(DATA)

(** * process_watcher.py: a shallow embedding and its properties

    The script watches operating-system processes, given by PID or by a
    regular expression on the command line, and calls every loaded
    communication module when a watched process ends.

    The embedding follows the script statement by statement.  The module
    level variables ([processes], [to_delete], [comms]) and the two output
    channels live in one [state] record; Python exceptions, [sys.exit]
    included (it raises [SystemExit]), are the [Raise] result of a state and
    exception monad [M] in which the state survives a raise, as Python's
    globals do.

    The operating system is a [world]: the process table at every instant.
    [time.sleep] and every query of the process table advance the instant, so
    a process may vanish between two consecutive statements.  Asynchronous
    signals ([KeyboardInterrupt]), the length of the interval and the parsing
    of [sys.argv] are outside the model; [re.compile] is assumed to accept
    every pattern. *)

From Stdlib Require Import ZArith List String Bool Arith Lia.
From Stdlib Require Import Permutation.
Import ListNotations.

Local Open Scope string_scope.
Local Open Scope list_scope.
Local Open Scope nat_scope.

(** ** The operating system *)

(** One row of the process table. *)
Record os_process := mkOsProcess {
  os_pid : Z;
  os_command : string;
  os_name : string;
  os_start_time : Z
}.

Definition process_table := list os_process.

(** The process table at every instant. *)
Definition world := nat -> process_table.

Definition lookup_pid (pid : Z) (t : process_table) : option os_process :=
  find (fun r => Z.eqb (os_pid r) pid) t.

(** ** process.py (not part of the sources at hand) *)

(** The object [ProcessByPID(pid)] holds: the metadata captured when the
    process was first seen. *)
Record ProcessByPID := mkProcessByPID {
  pid : Z;
  command : string;
  name : string;
  start_time : Z
}.

(** Modelled from the spec: the constructor of process.py's [ProcessByPID]
    captures a snapshot (identity, command line, name, start time) of the
    process that holds the identity. *)
Definition capture (p : Z) (r : os_process) : ProcessByPID :=
  mkProcessByPID p (os_command r) (os_name r) (os_start_time r).

(** Modelled from the spec: [ProcessByPID.check] of process.py answers alive
    when a process holds the identity and its start time is the captured
    one, and terminated otherwise (no process, or a recycled identity). *)
Definition running_in (t : process_table) (p : ProcessByPID) : bool :=
  match lookup_pid (pid p) t with
  | Some r => Z.eqb (os_start_time r) (start_time p)
  | None => false
  end.

(** ** Communication modules *)

(** A module of the [communicate] package, seen through its [send]: the
    keyword arguments, the process and the instant decide whether the
    delivery returns ([true]) or raises ([false]). *)
Record comm_module := mkModule {
  mod_name : string;
  mod_send : list string -> ProcessByPID -> nat -> bool
}.

(** An entry of [comms]: (library, send function keyword args). *)
Definition comm := (comm_module * list string)%type.

(** What an [import] statement of the script does. *)
Inductive import_result :=
| Imported (m : comm_module)
| ImportError (missing : string)
| ImportFailed.

Record environment := mkEnv {
  import_email : import_result;
  import_dbus_notify : import_result
}.
(** * MIRTracks: the wavelet BPM detector of [bpm_detect_1.py]

    A shallow embedding of [peak_detect], [bpm_detector], [detect_file_bpm]
    and [detect_segment_bpm], with the numpy / scipy / pywt primitives they
    call, followed by the properties of the tempo pipeline.  The batch
    drivers of the same file, the silence and activity analysis of
    [analyze_audio_activity.py] and the link dictionary of
    [get_multitrack_links.py] follow, with theirs.

    Numbers.  Python floats and numpy float64 arrays are modelled by exact
    rationals ([Q]) and lists of rationals: rounding error is abstracted
    away, every other operation is kept as the source performs it.  Sums
    are kept in lowest terms ([Qred]) so that the model evaluates on
    concrete windows.  Integers (sample counts, indices, the sample rate)
    are [Z].  A computation that would leave the rationals (a division by a
    zero lag, the mean of an empty array) ends with [NonFinite].

    Control.  A Python exception that the modelled functions do not catch
    is the [Raise] outcome of the [result] monad below; the
    [(None, None)] pair returned by [no_audio_data] and the [None] returned
    by the two detectors are [Ret None]. *)

From Stdlib Require Import Ascii String.
From Stdlib Require Import List ZArith QArith Qround Qabs Qreduction.
From Stdlib Require Import Lia ZifyNat Lqa Bool Permutation Sorted.
Import ListNotations.

Local Open Scope Z_scope.
Local Open Scope Q_scope.

(** ** Outcomes *)

Inductive pyerr : Set :=
| ValueError          (* numpy / scipy / pywt shape and argument errors *)
| ZeroDivisionError   (* Python scalar division by zero *)
| NonFinite.          (* numpy went on with inf or nan: outside [Q] *)

Inductive result (A : Type) : Type :=
| Ret (a : A)
| Raise (e : pyerr).

Arguments Ret {A} a.
Arguments Raise {A} e.

Definition bind {A B : Type} (c : result A) (k : A -> result B) : result B :=
  match c with
  | Ret a => k a
  | Raise e => Raise e
  end.

Notation "x <- c ;; k" := (bind c (fun x => k))
  (at level 61, c at next level, right associativity).
Notation "' p <- c ;; k" := (bind c (fun x => let 'p := x in k))
  (at level 61, p pattern, c at next level, right associativity).

(** ** Python and numpy primitives *)

Module Py.

(** [int(x)] on a float: truncation toward zero. *)
Definition int (x : Q) : Z := Z.quot (Qnum x) (Zpos (Qden x)).

(** [math.floor(x)]. *)
Definition floor (x : Q) : Z := Qfloor x.

(** [len(l)] as an integer. *)
Definition len {A : Type} (l : list A) : Z := Z.of_nat (length l).

(** Index normalisation of a slice bound: a negative bound counts from
    the end, and every bound is clamped to [0, len]. *)
Definition clamp (n i : Z) : Z :=
  if (i <? 0)%Z then Z.max 0 (i + n) else Z.min i n.

(** [l[start:stop]] with unit step. *)
Definition slice {A : Type} (l : list A) (start stop : Z) : list A :=
  let n := len l in
  let a := clamp n start in
  let b := clamp n stop in
  firstn (Z.to_nat (b - a)) (skipn (Z.to_nat a) l).

(** [l[start:]]. *)
Definition slice_from {A : Type} (l : list A) (start : Z) : list A :=
  skipn (Z.to_nat (clamp (len l) start)) l.

(** [l[::step]] for a positive step: the elements at 0, step, 2 step, ... *)
Definition stride (step : nat) (l : list Q) : list Q :=
  map (fun i => nth (i * step) l 0) (seq 0 ((length l + step - 1) / step)).

(** [range(0, n)]. *)
Definition range (n : Z) : list Z := map Z.of_nat (seq 0 (Z.to_nat n)).
(** C10: every scalar member whose stored datatype name is [BOOL] is
    emitted as [BIT], also one that was built with declared type [BOOL]:
    a scalar [BOOL] member does not come back as [BOOL]. *)
Theorem scalar_bool_member_emitted_as_bit (self : DataTypeMember_t) :
  DataTypeMember.datatype_meta_name self = Some "BOOL" ->
  DataTypeMember.dimensions self = 0%Z ->
  getAttribute "DataType" (DataTypeMember.to_l5x_xml_node self) = Some (Some "BIT")
  /\ getAttribute "DataType" (DataTypeMember.to_l5x_xml_node self) <> Some (Some "BOOL").
Proof.
  intros Hm Hd.
  rewrite to_l5x_xml_node_DataType. unfold DataTypeMember.emitted_datatype.
  rewrite Hm, Hd. simpl. split; [reflexivity | discriminate].
Qed.

Lemma scalar_bool_member_emitted_as_bit_witness :
  let member : DataTypeMember_t :=
    DataTypeMember.__init__ "EN" (Some "") (Some "BOOL") 0 None false (Some "") None in
  DataTypeMember.datatype_meta_name member = Some "BOOL"
  /\ getAttribute "DataType" (DataTypeMember.to_l5x_xml_node member) = Some (Some "BIT")
  /\ getAttribute "DataType" (DataTypeMember.to_l5x_xml_node member) <> Some (Some "BOOL").
Proof.
  split; [reflexivity|].
  apply (scalar_bool_member_emitted_as_bit
           (DataTypeMember.__init__ "EN" (Some "") (Some "BOOL") 0 None false (Some "") None));
    reflexivity.
Defined.
Definition hex_digit (c : ascii) : option N :=
  let n := N_of_ascii c in
  if (48 <=? n)%N && (n <=? 57)%N then Some (n - 48)%N
  else if (65 <=? n)%N && (n <=? 70)%N then Some (n - 55)%N
  else if (97 <=? n)%N && (n <=? 102)%N then Some (n - 87)%N
  else None.

(** The bytes of a string once its escapes ["%XX"] are read, each marked
    when it comes from an escape; [None] when a ["%"] is not followed by
    two hexadecimal digits. *)
Fixpoint unescape (s : string) : option (list (bool * N)) :=
  match s with
  | EmptyString => Some []
  | String c rest =>
      if Ascii.eqb c "%" then
        match rest with
        | String h (String l rest') =>
            match hex_digit h, hex_digit l, unescape rest' with
            | Some a, Some b, Some bytes => Some ((true, 16 * a + b)%N :: bytes)
            | _, _, _ => None
            end
        | _ => None
        end
      else option_map (cons (false, N_of_ascii c)) (unescape rest)
  end.

Definition between (lo hi b : N) : bool := ((lo <=? b) && (b <=? hi))%N.

(** An escaped byte above 127 must open a well-formed UTF-8 sequence
    whose other bytes are escaped too. *)
Fixpoint escapes_well_formed (bytes : list (bool * N)) : bool :=
  match bytes with
  | [] => true
  | (false, _) :: rest => escapes_well_formed rest
  | (true, b) :: rest =>
      if (b <? 128)%N then escapes_well_formed rest
      else if between 194 223 b then
        match rest with
        | (true, b1) :: rest1 => between 128 191 b1 && escapes_well_formed rest1
        | _ => false
        end
      else if between 224 239 b then
        match rest with
        | (true, b1) :: (true, b2) :: rest2 =>
            (if (b =? 224)%N then between 160 191 b1
             else if (b =? 237)%N then between 128 159 b1
             else between 128 191 b1)
            && between 128 191 b2 && escapes_well_formed rest2
        | _ => false
        end
      else if between 240 244 b then
        match rest with
        | (true, b1) :: (true, b2) :: (true, b3) :: rest3 =>
            (if (b =? 240)%N then between 144 191 b1
             else if (b =? 244)%N then between 128 143 b1
             else between 128 191 b1)
            && between 128 191 b2 && between 128 191 b3
            && escapes_well_formed rest3
        | _ => false
        end
      else false
  end.

(** [decodeURIComponent]; [None] is its URIError.  Strings are sequences
    of bytes, a character above 127 standing as its UTF-8 bytes. *)
Definition decodeURIComponent (s : string) : option string :=
  match unescape s with
  | Some bytes =>
      if escapes_well_formed bytes
      then Some (string_of_list_ascii (map (fun p => ascii_of_N (snd p)) bytes))
      else None
  | None => None
  end.

(** The pieces of a string between slashes, empty ones included. *)
Fixpoint pieces (s : string) (cur : string) : list string :=
  match s with
  | EmptyString => [cur]
  | String c rest =>
      if Ascii.eqb c "/" then cur :: pieces rest ""
      else pieces rest (cur ++ String c "")
  end.

Definition without_trailing_empty (ps : list string) : list string :=
  match rev ps with
  | EmptyString :: r => rev r
  | _ => ps
  end.

(** The segments of a request path: the path is empty, or starts with a
    slash, its segments are not empty, and one trailing slash is allowed;
    [None] for a path no route pattern can match. *)
Definition segments (path : string) : option (list string) :=
  match path with
  | EmptyString => Some []
  | String c rest =>
      if Ascii.eqb c "/" then
        let segs := without_trailing_empty (pieces rest "") in
        if forallb (fun seg => negb (seg =? "")%string) segs
        then Some segs else None
      else None
  end.

Inductive PathMatch :=
| NoMatch
| BadParam                                   (* a parameter fails to decode *)
| Bound (params : list (string * string)).

(** A parameter matches one segment and is bound to its decoded value; a
    literal matches a segment that differs from it by case at most. *)
Fixpoint match_path (pattern : list Segment) (segs : list string) : PathMatch :=
  match pattern, segs with
  | [], [] => Bound []
  | Lit s :: pattern', seg :: segs' =>
      if same_ignoring_case s seg then match_path pattern' segs' else NoMatch
  | Param name :: pattern', seg :: segs' =>
      match match_path pattern' segs' with
      | NoMatch => NoMatch
      | BadParam => BadParam
      | Bound params =>
          match decodeURIComponent seg with
          | Some value => Bound ((name, value) :: params)
          | None => BadParam
          end
      end
  | _, _ => NoMatch
  end.

Definition match_route (r : Route) (path : string) : PathMatch :=
  match segments path with
  | Some segs => match_path (route_path r) segs
  | None => NoMatch
  end.

(** The first registered route whose path and method match handles the
    request.  Paths are matched before methods, and once a parameter has
    failed to decode no later route matches: the request ends in an
    error and no handler is called ([None], as when nothing matches). *)
Fixpoint dispatch (table : list Route) (m : Method) (path : string)
  : option (Route * list (string * string)) :=
  match table with
  | [] => None
  | r :: table' =>
      match match_route r path with
      | NoMatch => dispatch table' m path
      | BadParam => None
      | Bound params =>
          if Method_eqb (route_method r) m then Some (r, params)
          else dispatch table' m path
      end
  end.

(** The properties of a value as read by [v.k] and by the destructuring
    [const { k } = v]: reading from [undefined] or [null] throws a
    TypeError ([None]); a missing property reads as [undefined].  Only
    data properties of parsed JSON are looked up (the controller never
    reads [length] or the like). *)
Definition props_of (v : JValue) : option (string -> JValue) :=
  match v with
  | JUndefined | JNull => None
  | JObj props => Some (own_prop props)
  | _ => Some (fun _ => JUndefined)
  end.

(** The object literal [{ uiName, uiSubtitle, docs, parentId, categoryId }]
    handed to [Doc.create]. *)
Definition doc_values (uiName uiSubtitle docs parentId categoryId : JValue)
  : list (string * JValue) :=
  [("uiName", uiName); ("uiSubtitle", uiSubtitle); ("docs", docs);
   ("parentId", parentId); ("categoryId", categoryId)].

(** An input that the payload supplies (JSON has no [undefined]). *)
Definition supplied (v : JValue) : Prop := v <> JUndefined.

(** The payload entry [{ language, code }]. *)
Definition code_entry (lc : JValue * JValue) : JValue :=
  JObj [("language", fst lc); ("code", snd lc)].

(End DATA)

**WHAT IS EXPECTED**:
In the entries above, find the line holding "firstn (Z.to_nat (b" and the line holding "Definition stride (step", then retype exactly those two lines and every line between them, and nothing else.

**SOLUTION**:
  firstn (Z.to_nat (b - a)) (skipn (Z.to_nat a) l).

(** [l[start:]]. *)
Definition slice_from {A : Type} (l : list A) (start : Z) : list A :=
  skipn (Z.to_nat (clamp (len l) start)) l.

(** [l[::step]] for a positive step: the elements at 0, step, 2 step, ... *)
Definition stride (step : nat) (l : list Q) : list Q :=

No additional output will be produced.